Segment Open

(** * agentD backend: route handlers and the progress-step parser

    A shallow embedding of [src/agentD/app.py] (the Zapier MCP
    configuration routes, the agent-task routes and the periodic metrics
    logger) and of [src/agentD/agentd_backend/progress_gemini.py] (the
    numbered-list parser of [generate_progress_steps]), followed by the
    properties of the specification that concern them.

    Conventions.
    - A Python [dict] with string keys is a [gmap string _]; a JSON value is
      the inductive [Py.value].
    - A handler that touches the file system or the database takes the
      store as an argument and returns the new store next to its response.
      [Tasks] has the handlers on the table alone; [Process] adds the
      write lock that a connection left open by a failed INSERT keeps.
    - A Python exception that leaves a handler is the response
      [Py.Uncaught e]; [raise HTTPException(...)] is [Py.HTTPException]. *)

From Stdlib Require Import ZArith String Ascii List Lia Bool.
From Stdlib Require Import Floats.SpecFloat.
From Stdlib Require Import DecimalString DecimalZ DecimalPos DecimalFacts.
From Stdlib Require Import Sorting.Permutation Sorting.Sorted.
From stdpp Require Import gmap strings list fin_maps.
From ITree Require Import ITree.
From Paco Require Import paco.

Local Open Scope string_scope.

(* ===================================================================== *)
(** * Part I. The embedding                                               *)
(* ===================================================================== *)

(** ** Python values, truthiness, exceptions *)

Module Py.

(** What [json.load] and FastAPI's body parser build: [None], [bool],
    [int] (unbounded), [float], [str], [list], [dict]. *)
#[warnings="-register-all"]
Inductive value : Type :=
| JNull
| JBool (b : bool)
| JInt (n : Z)
| JFloat (f : spec_float)
| JStr (s : string)
| JArr (l : list value)
| JObj (m : gmap string value).

(** [bool(v)], the test behind [not v]. *)
Definition truthy (v : value) : bool :=
  match v with
  | JNull => false
  | JBool b => b
  | JInt n => negb (n =? 0)%Z
  | JFloat (S754_zero _) => false
  | JFloat _ => true
  | JStr "" => false
  | JStr _ => true
  | JArr [] => false
  | JArr _ => true
  | JObj m => negb (bool_decide (m = ∅))
  end.

Inductive exn : Type :=
| KeyError (key : string)
| TypeError
| AttributeError
| IndexError
| JSONDecodeError
| OverflowError
| IntegrityError      (* sqlite3: PRIMARY KEY or NOT NULL violated *)
| ProgrammingError    (* sqlite3: parameter of an unsupported type
                         (InterfaceError before Python 3.11) *)
| OperationalError.   (* sqlite3: database is locked *)

(** A computation that may raise. *)
Definition raising (A : Type) : Type := exn + A.

Definition raise {A} (e : exn) : raising A := inl e.
Definition ret {A} (a : A) : raising A := inr a.
Definition bind {A B} (c : raising A) (k : A -> raising B) : raising B :=
  match c with
  | inl e => inl e
  | inr a => k a
  end.

(** [d.get(k, dflt)]: an attribute of [dict] only. *)
Definition get (d : value) (k : string) (dflt : value) : raising value :=
  match d with
  | JObj m => ret (default dflt (m !! k))
  | _ => raise AttributeError
  end.

(** [d[k]] with a string key. *)
Definition getitem (d : value) (k : string) : raising value :=
  match d with
  | JObj m =>
      match m !! k with
      | Some v => ret v
      | None => raise (KeyError k)
      end
  | _ => raise TypeError
  end.

(** [d[k] = v] with a string key; the result is [d] after the mutation. *)
Definition setitem (d : value) (k : string) (v : value) : raising value :=
  match d with
  | JObj m => ret (JObj (<[k := v]> m))
  | _ => raise TypeError
  end.

(** What a route handler hands back to FastAPI. *)
Inductive response : Type :=
| Ok (body : value)
| HTTPException (status_code : Z) (detail : string)
| Uncaught (e : exn).

End Py.

Notation "'do' x <- c1 ; c2" := (Py.bind c1 (fun x => c2))
  (at level 10, x name, c1 at level 100, c2 at level 200,
   format "'[v' 'do'  x  <-  c1 ; '/' c2 ']'").

(** ** 3. Zapier MCP configuration ([app.py], lines 135-157) *)

Module Zapier.
Import Py.

(** The file [browser_mcp.json] as [json.load] sees it: text that does
    not parse, or the document it parses to.  [json.dump] followed by
    [json.load] gives the document back. *)
Inductive file : Type :=
| Unparsable
| Document (doc : value).

(** [None] when [os.path.exists(path)] is false. *)
Definition store : Type := option file.

Definition required_prefix : string := "https://actions.zapier.com/mcp/".

Definition load (f : file) : raising value :=
  match f with
  | Unparsable => raise JSONDecodeError
  | Document doc => ret doc
  end.

(** [GET /api/zapier_mcp] *)
Definition get_zapier_mcp (st : store) : response :=
  match st with
  | Some f =>
      let r :=
        do config <- load f;
        do servers <- get config "mcpServers" (JObj ∅);
        do zapier <- get servers "zapier" (JObj ∅);
        get zapier "url" (JStr "") in
      match r with
      | inr url => Ok (JObj {[ "url" := url ]})
      | inl e => Uncaught e
      end
  | None => Ok (JObj {[ "url" := JStr "" ]})
  end.

(** The read-modify part of [update_zapier_mcp]: the document that is
    then dumped to the file.  [config["mcpServers"]["zapier"] = ...]
    mutates the inner dict that [config] holds, hence the write-back
    under ["mcpServers"]. *)
Definition updated_config (url : string) (st : store) : raising value :=
  do config <- match st with
               | Some f => load f
               | None => ret (JObj {[ "mcpServers" := JObj ∅ ]})
               end;
  do servers <- getitem config "mcpServers";
  do servers' <- setitem servers "zapier" (JObj {[ "url" := JStr url ]});
  setitem config "mcpServers" servers'.

(** [POST /api/zapier_mcp] *)
Definition update_zapier_mcp (payload : gmap string value) (st : store)
  : response * store :=
  match default (JStr "") (payload !! "url") with
  | JStr url =>
      if negb (String.prefix required_prefix url) then
        (HTTPException 400 "Invalid Zapier URL format", st)
      else
        match updated_config url st with
        | inl e => (Uncaught e, st)
        | inr config =>
            (Ok (JObj {[ "status" := JStr "success"; "url" := JStr url ]}),
             Some (Document config))
        end
  | _ => (Uncaught AttributeError, st)   (* no [startswith] on a non-str *)
  end.

(** The stores the specification describes: no file yet, or a document
    of the shape [{"mcpServers": {<name>: ...}, ...}]. *)
Definition well_formed (st : store) : bool :=
  match st with
  | None => true
  | Some (Document (JObj top)) =>
      match top !! "mcpServers" with
      | Some (JObj _) => true
      | _ => false
      end
  | Some _ => false
  end.

End Zapier.

(** ** 4. Agent tasks ([app.py], lines 49-58 and 159-182) *)

Module Tasks.
Import Py.

(** A value as the [sqlite3] module hands it to SQLite. *)
Inductive sqlval : Type :=
| SqlNull
| SqlInt (n : Z)
| SqlReal (f : spec_float)
| SqlText (s : string).

(** A row of [agent_tasks].  [created_at] holds the text of
    [CURRENT_TIMESTAMP], ['YYYY-MM-DD HH:MM:SS'], which SQLite compares
    byte by byte. *)
Record task_row : Type := {
  id : string;
  name : sqlval;
  description : sqlval;
  task : sqlval;
  created_at : string;
  last_result : sqlval
}.

(** The table, in rowid (insertion) order. *)
Definition table : Type := list task_row.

Segment Closed

* Assignment
Give the number of lines in the entries that include the string "payload", and nothing else.

* Your solution
2